# Exercise directions:
Every line in the listing should be set down again verbatim.

# Supplied entries:
Section envelopes.
Context `{Prose}.

Lemma extract_pair response kind a b c d :
  scanEnvelopeTags response
    = [{| tag_kind := kind; tag_opening := true; tag_start := a; tag_end := b |};
       {| tag_kind := kind; tag_opening := false; tag_start := c; tag_end := d |}] →
  extractEnvelope response
  = inr (kind, slice b c response,
         negb (String.eqb (TrimSpace (take_bytes a response +:+ drop_bytes d response)) "")).
Proof. intros H1. rw /extractEnvelope H1 /=. by rw bool_decide_eq_true_2. Qed.

(** An envelope among prose is extracted as it was put in. *)
Lemma extract_wrap kind p block q :
  a_kind kind → free_of less p = true → free_of less q = true → passes block within_ within_ →
  extractEnvelope (p +:+ wrap kind block +:+ q) = inr (kind, block, negb (String.eqb (TrimSpace (p +:+ q)) "")).
Proof.
  intros Hk Hp Hq Hb. pose proof (scan_wrap kind p block q Hk Hp Hq Hb) as Hs.
  rw (extract_pair _ _ _ _ _ _ Hs) /slice /wrap take_bytes_app. do 3 f_equal.
  - replace (p +:+ _ +:+ q) with ((p +:+ opening_tag kind) +:+ block +:+ (closing_tag kind +:+ q))
      by (by rw !app_assoc_text).
    rw -length_app_text drop_bytes_app. replace (_ - _)%nat with (String.length block) by lia.
    apply take_bytes_app.
  - replace (p +:+ _ +:+ q) with ((p +:+ opening_tag kind +:+ block +:+ closing_tag kind) +:+ q)
      by (by rw !app_assoc_text).
    replace (_ + _)%nat with (String.length (p +:+ opening_tag kind +:+ block +:+ closing_tag kind))
      by (rw !length_app_text; lia).
    by rw drop_bytes_app.
Qed.

Lemma decode_single_write v :
  plain v = true → rejectDuplicateObjectKeys v = true → decodeSingleJSON (write_value v) = Some v.
Proof. intros Hp Hs. rw /decodeSingleJSON parse_write //=. by rw Hs. Qed.

Lemma foldl_insert_notin (l : list (string * json)) (m : Arguments) key value :
  key ∉ l.*1 → foldl (λ a '(name, v), <[name := v]> a) (<[key := value]> m) l
    = <[key := value]> (foldl (λ a '(name, v), <[name := v]> a) m l).
Proof.
  revert m. induction l as [|[k v] l IH]; intros m; [done|]. simpl.
  intros [Hk Hl]%not_elem_of_cons. rw insert_insert_ne //. by apply IH.
Qed.

Lemma foldl_insert_list_to_map (l : list (string * json)) :
  NoDup l.*1 → foldl (λ a '(name, v), <[name := v]> a) ∅ l = (list_to_map l : Arguments).
Proof.
  induction l as [|[k v] l IH]; [done|]. simpl. intros [Hk Hl]%NoDup_cons.
  rw foldl_insert_notin //. by rw IH.
Qed.

(** The arguments of an object are its members, whatever their order. *)
Lemma decodeArguments_members m : decodeArguments (JObject (map_to_list m)) = Some m.
Proof.
  rw /decodeArguments foldl_insert_list_to_map; [apply NoDup_fst_map_to_list|]. by rw list_to_map_to_list.
Qed.

(** The object of an action envelope. *)
Definition action_json (action : Action) : json :=
  JObject [("version", JString (act_Version action)); ("tool", JString (act_Tool action));
           ("arguments", JObject (map_to_list (act_Arguments action)))]%string.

# Task solution:
Section envelopes.
Context `{Prose}.

Lemma extract_pair response kind a b c d :
  scanEnvelopeTags response
    = [{| tag_kind := kind; tag_opening := true; tag_start := a; tag_end := b |};
       {| tag_kind := kind; tag_opening := false; tag_start := c; tag_end := d |}] →
  extractEnvelope response
  = inr (kind, slice b c response,
         negb (String.eqb (TrimSpace (take_bytes a response +:+ drop_bytes d response)) "")).
Proof. intros H1. rw /extractEnvelope H1 /=. by rw bool_decide_eq_true_2. Qed.

(** An envelope among prose is extracted as it was put in. *)
Lemma extract_wrap kind p block q :
  a_kind kind → free_of less p = true → free_of less q = true → passes block within_ within_ →
  extractEnvelope (p +:+ wrap kind block +:+ q) = inr (kind, block, negb (String.eqb (TrimSpace (p +:+ q)) "")).
Proof.
  intros Hk Hp Hq Hb. pose proof (scan_wrap kind p block q Hk Hp Hq Hb) as Hs.
  rw (extract_pair _ _ _ _ _ _ Hs) /slice /wrap take_bytes_app. do 3 f_equal.
  - replace (p +:+ _ +:+ q) with ((p +:+ opening_tag kind) +:+ block +:+ (closing_tag kind +:+ q))
      by (by rw !app_assoc_text).
    rw -length_app_text drop_bytes_app. replace (_ - _)%nat with (String.length block) by lia.
    apply take_bytes_app.
  - replace (p +:+ _ +:+ q) with ((p +:+ opening_tag kind +:+ block +:+ closing_tag kind) +:+ q)
      by (by rw !app_assoc_text).
    replace (_ + _)%nat with (String.length (p +:+ opening_tag kind +:+ block +:+ closing_tag kind))
      by (rw !length_app_text; lia).
    by rw drop_bytes_app.
Qed.

Lemma decode_single_write v :
  plain v = true → rejectDuplicateObjectKeys v = true → decodeSingleJSON (write_value v) = Some v.
Proof. intros Hp Hs. rw /decodeSingleJSON parse_write //=. by rw Hs. Qed.

Lemma foldl_insert_notin (l : list (string * json)) (m : Arguments) key value :
  key ∉ l.*1 → foldl (λ a '(name, v), <[name := v]> a) (<[key := value]> m) l
    = <[key := value]> (foldl (λ a '(name, v), <[name := v]> a) m l).
Proof.
  revert m. induction l as [|[k v] l IH]; intros m; [done|]. simpl.
  intros [Hk Hl]%not_elem_of_cons. rw insert_insert_ne //. by apply IH.
Qed.

Lemma foldl_insert_list_to_map (l : list (string * json)) :
  NoDup l.*1 → foldl (λ a '(name, v), <[name := v]> a) ∅ l = (list_to_map l : Arguments).
Proof.
  induction l as [|[k v] l IH]; [done|]. simpl. intros [Hk Hl]%NoDup_cons.
  rw foldl_insert_notin //. by rw IH.
Qed.

(** The arguments of an object are its members, whatever their order. *)
Lemma decodeArguments_members m : decodeArguments (JObject (map_to_list m)) = Some m.
Proof.
  rw /decodeArguments foldl_insert_list_to_map; [apply NoDup_fst_map_to_list|]. by rw list_to_map_to_list.
Qed.

(** The object of an action envelope. *)
Definition action_json (action : Action) : json :=
  JObject [("version", JString (act_Version action)); ("tool", JString (act_Tool action));
           ("arguments", JObject (map_to_list (act_Arguments action)))]%string.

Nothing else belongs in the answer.